JAKARTA – negara Israel sejak Januari lalu telah dilakukan menyetujui rencana untuk memungut pajak dari rakyat Palestina yang dimaksud dialokasikan untuk Wilayah Gaza dikirim ke Norwegia tidak untuk Otoritas Palestina (PA).
Sejak November 2023, pajak yang tersebut biasanya dikirim ke Wilayah Gaza telah dilakukan dibekukan otoritas Israel.
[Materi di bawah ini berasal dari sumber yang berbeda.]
(* ===== verification/GitHub.v ===== *)
(** * The GitHub client of the API ([src/github.ts])

    [fetch], [validateOrg] and the pagination loop of [fetchIssues] over a GitHub API that
    is a parameter. *)

From Stdlib Require Import String Ascii.
From S2P Require Import Prelude Js Url.

#[local] Open Scope string_scope.
#[local] Open Scope list_scope.
#[local] Open Scope Z_scope.

(** What [fetch] resolves to; [hr_json] is [response.json()], [None] when it throws. *)
Record http_response := mkHttp {
  hr_status : Z;
  hr_statusText : string;
  hr_headers : list (string * string);
  hr_json : option json;
}.

Definition hr_ok (r : http_response) : bool := (200 <=? hr_status r) && (hr_status r <=? 299).

Record GitHubIssue := mkIssue {
  id : option json;
  number : option json;
  title : option json;
  body : option json;
  labels : list (option json);
  state_open : bool;
  created_at : option json;
  updated_at : option json;
}.

Section GitHub.
Context {N : Type}.
(** [this.token]. *)
Variable token : string.
(** The global [fetch]: an answer or a rejection. *)
Variable http : string → list (string * string) → N → (http_response + exn) * N.

Definition baseUrl : string := "https://api.github.com".

Definition request_headers : list (string * string) :=
  [("Accept", "application/vnd.github.v3+json"); ("User-Agent", "WorkloadGovernor")] ++
  (if String.eqb token "" then [] else [("Authorization", "token " +:+ token)]).

(** [this.fetch(path)]; the callers pass no options. *)
Definition fetch (path : string) : M N http_response :=
  answer ← local (http (baseUrl +:+ path) request_headers);
  match answer with
  | inr e => throw e
  | inl response =>
      if hr_ok response then mret response
      else throw (Error ("GitHub API error: " +:+ pretty (hr_status response) +:+ " " +:+
                         hr_statusText response))
  end.

Definition validateOrg (org : string) : M N bool :=
  try_catch
    (_ ← fetch ("/orgs/" +:+ encodeURIComponent org); mret true)
    (λ err, if includes "404" (error_text err) then mret false else throw err).

(** ** [fetchIssues] *)

(** [((item.labels || []) as ...).map((label) => label.name)]. *)
Definition label_names (item : json) : outcome (list (option json)) :=
  match prop "labels" item with
  | Some v =>
      if truthy v then
        match v with
        | JArr l => map_outcome (get "name") l
        | _ => Throw (ErrorObj "TypeError" "(item.labels || []).map is not a function")
        end
      else Ret []
  | None => Ret []
  end.

Definition to_issue (item : json) : outcome GitHubIssue :=
  match label_names item with
  | Throw e => Throw e
  | Ret ls =>
      Ret (mkIssue (prop "id" item) (prop "number" item) (prop "title" item) (prop "body" item)
             ls (match prop "state" item with Some (JStr s) => String.eqb s "open" | _ => false end)
             (prop "created_at" item) (prop "updated_at" item))
  end.

(** [!item.pull_request]. *)
Definition not_pull_request (item : json) : outcome bool :=
  match get "pull_request" item with
  | Throw e => Throw e
  | Ret v => Ret (negb (truthy_opt v))
  end.

(** The filter runs over the whole page before the map. *)
Definition page_issues (items : list json) : outcome (list GitHubIssue) :=
  match map_outcome not_pull_request items with
  | Throw e => Throw e
  | Ret keep =>
      map_outcome to_issue (fst <$> filter (λ p : json * bool, p.2 = true) (zip items keep))
  end.

Definition issues_path (org : string) (since : option string) (perPage page : Z) : string :=
  let params := [("state", "open"); ("per_page", pretty perPage); ("page", pretty page);
                 ("sort", "updated"); ("direction", "asc")] ++
                match since with
                | Some s => if String.eqb s "" then [] else [("since", s)]
                | None => []
                end in
  "/search/issues?" +:+ search_params params +:+ "&q=repo:" +:+ org.


(** The [link] header announces a next page. *)
Definition has_next (r : http_response) : bool :=
  match assoc "link" (hr_headers r) with
  | Some l => includes rel_next l
  | None => false
  end.

(** The loop with [fuel] pages left; [None] is the exhaustion of the fuel. *)
Fixpoint fetch_pages (fuel : nat) (org : string) (since : option string) (perPage page : Z)
    (issues : list GitHubIssue) : M N (option (list GitHubIssue)) :=
  match fuel with
  | O => mret None
  | S fuel' =>
      response ← fetch (issues_path org since perPage page);
      match hr_json response with
      | None => throw (ErrorObj "SyntaxError" "Unexpected token in JSON")
      | Some JNull => throw (ErrorObj "TypeError" "Cannot read properties of null")
      | Some data =>
          match prop "items" data with
          | Some (JArr items) =>
              match page_issues items with
              | Throw e => throw e
              | Ret pageIssues =>
                  let issues := issues ++ pageIssues in
                  if has_next response && (Z.of_nat (length pageIssues) =? perPage)
                  then fetch_pages fuel' org since perPage (page + 1) issues
                  else mret (Some issues)
              end
          | _ => mret (Some issues)
          end
      end
  end.

Definition fetchIssues (fuel : nat) (org : string) (since : option string) (perPage : Z)
    : M N (option (list GitHubIssue)) :=
  fetch_pages fuel org since perPage 1 [].

End GitHub.

(** ** Theorems *)

Section theorems.
Context {N : Type}.
Variable token : string.
Variable http : string → list (string * string) → N → (http_response + exn) * N.

(** What the search API of a repository serves: the items of its pages, with a [link] to
    the next page on all of them but the last. *)
Definition serves (org : string) (since : option string) (perPage : Z)
    (pages : list (list json)) : Prop :=
  ∀ i items n, pages !! i = Some items →
    ∃ r, http (baseUrl +:+ issues_path org since perPage (Z.of_nat i + 1))
           (request_headers token) n = (inl r, n) ∧
      hr_ok r = true ∧ hr_json r = Some (JObj [("items", JArr items)]) ∧
      has_next r = bool_decide (S i < length pages)%nat.

(** The issues the loop collects: it goes on after a page only if all of the page's items
    are issues. *)
Fixpoint collected (perPage : Z) (pages : list (list GitHubIssue)) : list GitHubIssue :=
  match pages with
  | [] => []
  | p :: ps =>
      p ++ (if Z.of_nat (length p) =? perPage then collected perPage ps else [])
  end.

Lemma fetch_page_ok path w r :
  (∀ n, http (baseUrl +:+ path) (request_headers token) n = (inl r, n)) → hr_ok r = true →
  fetch token http path w = (Ret r, w).
Proof.
  intros Hh Hok. unfold fetch. unfold mbind, M_bind, local. rewrite Hh, Hok.
  by destruct w.
Qed.

Lemma serves_fetch org since perPage pages i items w :
  serves org since perPage pages → pages !! i = Some items →
  ∃ r, fetch token http (issues_path org since perPage (Z.of_nat i + 1)) w = (Ret r, w) ∧
    hr_json r = Some (JObj [("items", JArr items)]) ∧
    has_next r = bool_decide (S i < length pages)%nat.
Proof.
  intros Hs Hi. destruct (Hs i items (st w) Hi) as (r & Hh & Hok & Hj & Hn).
  exists r. split_and!; [|done..]. unfold fetch, mbind, M_bind, local. rewrite Hh, Hok.
  by destruct w.
Qed.

Lemma fetch_pages_spec org since perPage pages : serves org since perPage pages →
  ∀ ps issues i acc w,
  drop i pages = ps → Forall2 (λ items l, page_issues items = Ret l) ps issues → ps ≠ [] →
  fetch_pages token http (length ps) org since perPage (Z.of_nat i + 1) acc w =
    (Ret (Some (acc ++ collected perPage issues)), w).
Proof.
  intros Hs. induction ps as [|items ps IH]; intros issues i acc w Hd Hf Hne; [done|].
  inversion Hf as [|? l ? issues' Hl Hf']; subst.
  assert (pages !! i = Some items) as Hi.
  { rewrite <- (Nat.add_0_r i), <- lookup_drop, Hd. done. }
  destruct (serves_fetch org since perPage pages i items w Hs Hi) as (r & Hr & Hj & Hn).
  simpl. rewrite (bind_intro _ _ _ _ _ Hr), Hj. cbn [prop assoc]. simpl. rewrite Hl, Hn.
  assert (drop (S i) pages = ps) as Hd'
    by (by rewrite <- Nat.add_1_r, <- drop_drop, Hd).
  destruct (Z.of_nat (length l) =? perPage) eqn:El; simpl.
  - destruct ps as [|items' ps].
    + rewrite bool_decide_false.
      * inversion Hf'; subst. simpl. by rewrite app_nil_r.
      * intros Hlt. apply (f_equal length) in Hd'. rewrite length_drop in Hd'. simpl in Hd'. lia.
    + rewrite bool_decide_true.
      * cbn [andb]. replace (Z.of_nat i + 1 + 1) with (Z.of_nat (S i) + 1) by lia.
        rewrite (IH issues' (S i) (acc ++ l) w Hd' Hf'); [|done]. by rewrite <- app_assoc.
      * apply (f_equal length) in Hd'. rewrite length_drop in Hd'. simpl in Hd'. lia.
  - rewrite andb_false_r. by rewrite app_nil_r.
Qed.

(** on a repository whose search has the given pages, [fetchIssues] ends within that many
    requests and returns the issues of the pages up to and including the first one that
    does not consist of [perPage] issues; in particular it returns all of them only when no
    page but the last holds a pull request. *)
Theorem fetchIssues_pages org since perPage pages issues w :
  serves org since perPage pages → pages ≠ [] →
  Forall2 (λ items l, page_issues items = Ret l) pages issues →
  fetchIssues token http (length pages) org since perPage w =
    (Ret (Some (collected perPage issues)), w) ∧
  (Forall (λ l, Z.of_nat (length l) = perPage) (take (length issues - 1) issues) →
   collected perPage issues = concat issues).
Proof.
  intros Hs Hne Hf. split.
  - exact (fetch_pages_spec org since perPage pages Hs pages issues 0 [] w eq_refl Hf Hne).
  - clear. induction issues as [|l issues IH]; intros Hfull; [done|].
    destruct issues as [|l' issues]; [simpl; by destruct (_ =? _)|].
    simpl in Hfull. inversion Hfull as [|? ? Hl Hrest]; subst. simpl.
    rewrite Z.eqb_refl. f_equal. apply IH. simpl. by rewrite Nat.sub_0_r.
Qed.

(** [validateOrg] answers [true] exactly when GitHub answers with a success; anything else
    is [false] or rethrown according to whether the text of the error contains 404. *)
Theorem validateOrg_spec org w :
  let path := "/orgs/" +:+ encodeURIComponent org in
  let '(answer, n) := http (baseUrl +:+ path) (request_headers token) (st w) in
  validateOrg token http org w =
    (match answer with
     | inl r =>
         if hr_ok r then Ret true
         else
           let e := Error ("GitHub API error: " +:+ pretty (hr_status r) +:+ " " +:+
                           hr_statusText r) in
           if includes "404" (error_text e) then Ret false else Throw e
     | inr e => if includes "404" (error_text e) then Ret false else Throw e
     end, World n (sched w)).
Proof.
  intros path. unfold validateOrg, try_catch, fetch. unfold_m. fold path.
  destruct (http (baseUrl +:+ path) (request_headers token) (st w)) as [[r|e] n].
  - destruct (hr_ok r); [done|]. by case_match.
  - by case_match.
Qed.

End theorems.

(** ** Concrete runs: two pages of one item, the first a pull request *)

Definition demo_items : list (list json) :=
  [[JObj [("id", jint 1); ("pull_request", JObj [])]]; [JObj [("id", jint 2)]]].

Definition demo_page (n : nat) : http_response :=
  mkHttp 200 "OK" (if (n =? 0)%nat then [("link", rel_next)] else [])
    (Some (JObj [("items", JArr (default [] (demo_items !! n)))])).

Definition demo_http (url : string) (_ : list (string * string)) (u : unit)
    : (http_response + exn) * unit :=
  (inl (demo_page (if String.eqb url (baseUrl +:+ issues_path "o/r" None 1 1)
                   then 0%nat else 1%nat)), u).

Lemma fetchIssues_pages_witness :
  fetchIssues "" demo_http 2 "o/r" None 1 (World tt []) =
    (Ret (Some (collected 1 [[]; [mkIssue (Some (jint 2)) None None None [] false None None]])),
     World tt []) ∧
  (Forall (λ l, Z.of_nat (length l) = 1)
     (take 1 [[]; [mkIssue (Some (jint 2)) None None None [] false None None]]) →
   collected 1 [[]; [mkIssue (Some (jint 2)) None None None [] false None None]] =
   concat [[]; [mkIssue (Some (jint 2)) None None None [] false None None]]).
Proof.
  apply (fetchIssues_pages "" demo_http "o/r" None 1 demo_items
           [[]; [mkIssue (Some (jint 2)) None None None [] false None None]] (World tt [])).
  - intros [|[|i]] items n Hi; [| |done]; simpl in Hi; simplify_eq;
      eexists; (split; [vm_compute; reflexivity|]); (split; [reflexivity|]);
      (split; reflexivity).
  - done.
  - repeat constructor.
Defined.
Berdasarkan ketentuan kesepakatan yang dicapai pada 1990-an, tanah Israel memungut pajak berhadapan dengan nama Palestina kemudian melakukan transaksi bulanan ke PA sambil mengawaitu persetujuan Kementerian Keuangan.
Sementara, PA diusir dari Jalur Wilayah Gaza pada 2007, banyak pegawai sektor umum di tempat wilayah kantong itu tetap saja mempertahankan pekerjaan mereka lalu terus dibayar dengan pendapatan pajak yang digunakan ditransfer.
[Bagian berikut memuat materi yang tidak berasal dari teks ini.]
(** [Promise.all(rows.map(f))]. *)
Definition enrich_all {A} (f : A → M S json) (rows : list A) : M S (list json) :=
  for_fold (λ acc r, j ← f r; mret (acc ++ [j])) [] rows.

(** [GET /:address/applications]. *)
Definition get_applications (address : string) : M S response :=
  guarded address
    (apps ← select sc [Columns "applications" ["contributor"; "org_id"; "issue_id"; "created_at"]]
              (λ d, filter (λ a, ap_contributor a = address) (applications d));
     rows ← enrich_all (λ a, enriched (ap_contributor a) (ap_org_id a) (ap_issue_id a)
                               (ap_created_at a)) apps;
     mret (send_json 200 (JArr rows))).

(** [GET /:address/assignments]. *)
Definition get_assignments (address : string) : M S response :=
  guarded address
    (asgs ← select sc [Columns "assignments" ["contributor"; "org_id"; "issue_id"; "created_at"]]
              (λ d, filter (λ a, as_contributor a = address) (assignments d));
     rows ← enrich_all (λ a, enriched (as_contributor a) (as_org_id a) (as_issue_id a)
                               (as_created_at a)) asgs;
     mret (send_json 200 (JArr rows))).

(** [GET /:address/counts]. *)
Definition get_counts (address : string) : M S response :=
  guarded address
    (totalApplications ← countApplications address;
     totalAssignments ← countAssignments address;
     byOrganization ← getOrgBreakdown address;
     mret (send_json 200 (obj
       [("totalApplications", Some (jint totalApplications));
        ("totalAssignments", Some (jint totalAssignments));
        ("byOrganization", Some (JArr (entry_json <$> byOrganization)))]))).

(** [GET /:address/activity] at time [now]. *)
Definition get_activity (now : Z) (address : string) : M S response :=
  guarded address
    (rows ← select sc [Columns "applications" ["created_at"; "contributor"];
                       Columns "assignments" ["created_at"; "contributor"];
                       Columns "contract_events" ["timestamp"; "contributor"; "event_type"]]
              (activity_rows now address);
     mret (send_json 200 (obj [("activity", Some (JArr (activity_json <$> rows)))]))).

End Contributors.

(** ** Lemmas *)

Definition lookup_entry (k : string) (m : entries) : Z * Z := default (0, 0) (assoc k m).

Lemma update_keys f k m :
  (update f k m).*1 = if decide (k ∈ m.*1) then m.*1 else m.*1 ++ [k].
Proof.
  induction m as [|[k' v] m IH]; [done|]. cbn [update].
  destruct (String.eqb_spec k' k) as [->|Hne]; rewrite !fmap_cons; cbn [fst].
  - by rewrite decide_True by set_solver.
  - rewrite IH. destruct (decide (k ∈ m.*1)).
    + by rewrite decide_True by set_solver.
    + by rewrite decide_False by set_solver.
Qed.

Lemma update_lookup f k k' m :
  lookup_entry k' (update f k m) =
    if decide (k' = k) then f (lookup_entry k m) else lookup_entry k' m.
Proof.
  unfold lookup_entry. induction m as [|[k2 v] m IH]; simpl.
  - destruct (String.eqb_spec k' k) as [->|]; [by rewrite decide_True|by rewrite decide_False].
  - destruct (String.eqb_spec k2 k) as [->|Hne]; simpl.
    + rewrite String.eqb_refl. destruct (String.eqb_spec k' k) as [->|Hk]; case_decide; done.
    + destruct (String.eqb_spec k' k2) as [->|Hk].
      * by rewrite decide_False by done.
      * rewrite IH. case_decide; [|done]. subst.
        by destruct (String.eqb_spec k k2).
Qed.

Definition occ (k : string) (l : list string) : Z := zlen (filter (λ x, x = k) l).

Lemma occ_cons k x l : occ k (x :: l) = (if decide (x = k) then 1 else 0) + occ k l.
Proof. unfold occ, zlen. rewrite filter_cons. case_decide; simpl length; lia. Qed.

Lemma add_applications_lookup l : ∀ m k,
  lookup_entry k (fold_left add_application l m) =
    ((lookup_entry k m).1 + occ k l, (lookup_entry k m).2).
Proof.
  induction l as [|x l IH]; intros m k; simpl; [destruct (lookup_entry k m) as [a b]; cbn; unfold occ, zlen; f_equal; cbn; lia|].
  rewrite IH, occ_cons. unfold add_application. rewrite update_lookup.
  destruct (decide (k = x)) as [->|Hne].
  - rewrite decide_True by done. destruct (lookup_entry x m); simpl. f_equal. lia.
  - rewrite (decide_False (P := x = k)) by done. done.
Qed.

Lemma add_assignments_lookup l : ∀ m k,
  lookup_entry k (fold_left add_assignment l m) =
    ((lookup_entry k m).1, (lookup_entry k m).2 + occ k l).
Proof.
  induction l as [|x l IH]; intros m k; simpl; [destruct (lookup_entry k m) as [a b]; cbn; unfold occ, zlen; f_equal; cbn; lia|].
  rewrite IH, occ_cons. unfold add_assignment. rewrite update_lookup.
  destruct (decide (k = x)) as [->|Hne].
  - rewrite decide_True by done. destruct (lookup_entry x m); simpl. f_equal. lia.
  - rewrite (decide_False (P := x = k)) by done. done.
Qed.

Lemma fold_update_keys (g : string → Z * Z → Z * Z) l : ∀ m, NoDup m.*1 →
  let m' := fold_left (λ m k, update (g k) k m) l m in
  NoDup m'.*1 ∧ ∀ k, k ∈ m'.*1 ↔ k ∈ m.*1 ∨ k ∈ l.
Proof.
  induction l as [|x l IH]; intros m Hn; simpl; [set_solver|].
  destruct (IH (update (g x) x m)) as [H1 H2].
  { rewrite update_keys. case_decide; [done|].
    apply NoDup_app. split_and!; [done|set_solver|apply NoDup_singleton]. }
  split; [done|]. intros k. rewrite H2, update_keys. case_decide; set_solver.
Qed.

Lemma breakdown_keys apps asgs k :
  NoDup (breakdown apps asgs).*1 ∧
  (k ∈ (breakdown apps asgs).*1 ↔ k ∈ apps ∨ k ∈ asgs).
Proof.
  destruct (fold_update_keys (λ _ '(a, b), (a + 1, b)) apps []) as [N1 K1]; [constructor|].
  destruct (fold_update_keys (λ _ '(a, b), (a, b + 1)) asgs
    (fold_left add_application apps []) N1) as [N2 K2].
  split; [exact N2|]. etrans; [apply K2|]. rewrite (K1 k). set_solver.
Qed.

Lemma breakdown_lookup apps asgs k :
  lookup_entry k (breakdown apps asgs) = (occ k apps, occ k asgs).
Proof.
  unfold breakdown. rewrite add_assignments_lookup, add_applications_lookup. cbn. by f_equal; lia.
Qed.

(** The totals over a list of entries. *)
Definition total (m : entries) : Z * Z :=
  (foldr Z.add 0 (m.*2.*1), foldr Z.add 0 (m.*2.*2)).

Lemma update_total f da db k m :
  (∀ v, f v = (v.1 + da, v.2 + db)) →
  total (update f k m) = ((total m).1 + da, (total m).2 + db).
Proof.
  intros Hf. induction m as [|[k' v] m IH]; unfold total in *; cbn [update].
  - rewrite Hf. cbn. f_equal; lia.
  - destruct (String.eqb k' k); rewrite !fmap_cons; cbn [foldr fst snd].
    + rewrite Hf. cbn. f_equal; lia.
    + injection IH as H1 H2. rewrite H1, H2. f_equal; lia.
Qed.

Lemma fold_total f da db l : (∀ v, f v = (v.1 + da, v.2 + db)) → ∀ m,
  total (fold_left (λ m k, update f k m) l m) =
    ((total m).1 + da * zlen l, (total m).2 + db * zlen l).
Proof.
  intros Hf. unfold zlen. induction l as [|x l IH]; intros m; cbn [fold_left].
  - apply injective_projections; cbn; lia.
  - rewrite IH, (update_total f da db) by done. apply injective_projections; cbn [fst snd length]; lia.
Qed.

Lemma breakdown_total apps asgs : total (breakdown apps asgs) = (zlen apps, zlen asgs).
Proof.
  unfold breakdown, add_application, add_assignment.
  rewrite (fold_total _ 0 1), (fold_total _ 1 0) by (intros []; apply injective_projections; cbn; lia).
  apply injective_projections; cbn [fst snd total foldr fmap list_fmap]; lia.
Qed.

(** A row is looked up by its key. *)
Lemma lookup_entry_elem m k v : NoDup m.*1 → (k, v) ∈ m → lookup_entry k m = v.
Proof.
  unfold lookup_entry. induction m as [|[k' v'] m IH]; [set_solver|].
  rewrite fmap_cons. cbn [fst]. intros [Hk Hn]%NoDup_cons [Heq|Hin]%elem_of_cons; cbn.
  - simplify_eq. by rewrite String.eqb_refl.
  - destruct (String.eqb_spec k k') as [->|]; [|by apply IH].
    exfalso. apply Hk, list_elem_of_fmap. by exists (k', v).
Qed.

Lemma last_months_spec now :
  length (last_months now) = 12%nat ∧ NoDup (last_months now) ∧
  (∀ i k, last_months now !! i = Some k → k = month_of now - 11 + Z.of_nat i) ∧
  ∀ k, k ∈ last_months now ↔ month_of now - 11 ≤ k ≤ month_of now.
Proof.
  unfold last_months. split_and!.
  - by rewrite length_fmap, length_seq.
  - apply NoDup_fmap_2; [intros i j; lia|apply NoDup_seq].
  - intros i k. rewrite list_lookup_fmap, fmap_Some. intros (n & Hn & ->).
    apply lookup_seq in Hn as [-> _]. lia.
  - intros k. rewrite list_elem_of_fmap. split.
    + intros (n & -> & Hn). apply elem_of_seq in Hn. lia.
    + intros Hk. exists (Z.to_nat (k - (month_of now - 11))).
      split; [lia|]. apply elem_of_seq. lia.
Qed.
Beberapa minggu pasca serangan gerakan Hamas di dalam tanah Israel selatan pada 7 Oktober, negeri Israel mengambil tindakan untuk menahan pembayaran yang mana ditujukan bagi para karyawan dalam Jalur Kawasan Gaza dengan alasan mereka itu dapat jatuh ke tangan Hamas.
“Dana yang mana dibekukan itu tidak ada akan ditransfer ke Otoritas Palestina, tetapi akan tetap memperlihatkan berada di tempat tangan negara ketiga,” ujar Kantor Pertama Menteri negara Israel di sebuah pernyataan yang tersebut dirilis beberapa waktu lalu disitir dari Al Jazeera, Selasa (20/8/2024).
Israel Kendalikan Pajak Palestina
Sistem pengumpulan pajak juga bea cukai oleh tanah Israel berhadapan dengan nama PA juga ditransfer ke otoritas yang dimaksud setiap bulan disetujui di perjanjian 1994, yang dikenal sebagai Protokol Paris, kesepakatan itu dimaksudkan untuk menjalankan hubungan perekonomian antara negeri Israel dan juga wilayah Palestina yang mana diduduki hingga penyelesaian damai akhir dicapai antara kedua negara.
Pendapatan pajak yang digunakan dikumpulkan negara Israel menghadapi nama PA berjumlah sekitar USD188 jt setiap bulan mencakup 64% total pendapatan otoritas tersebut.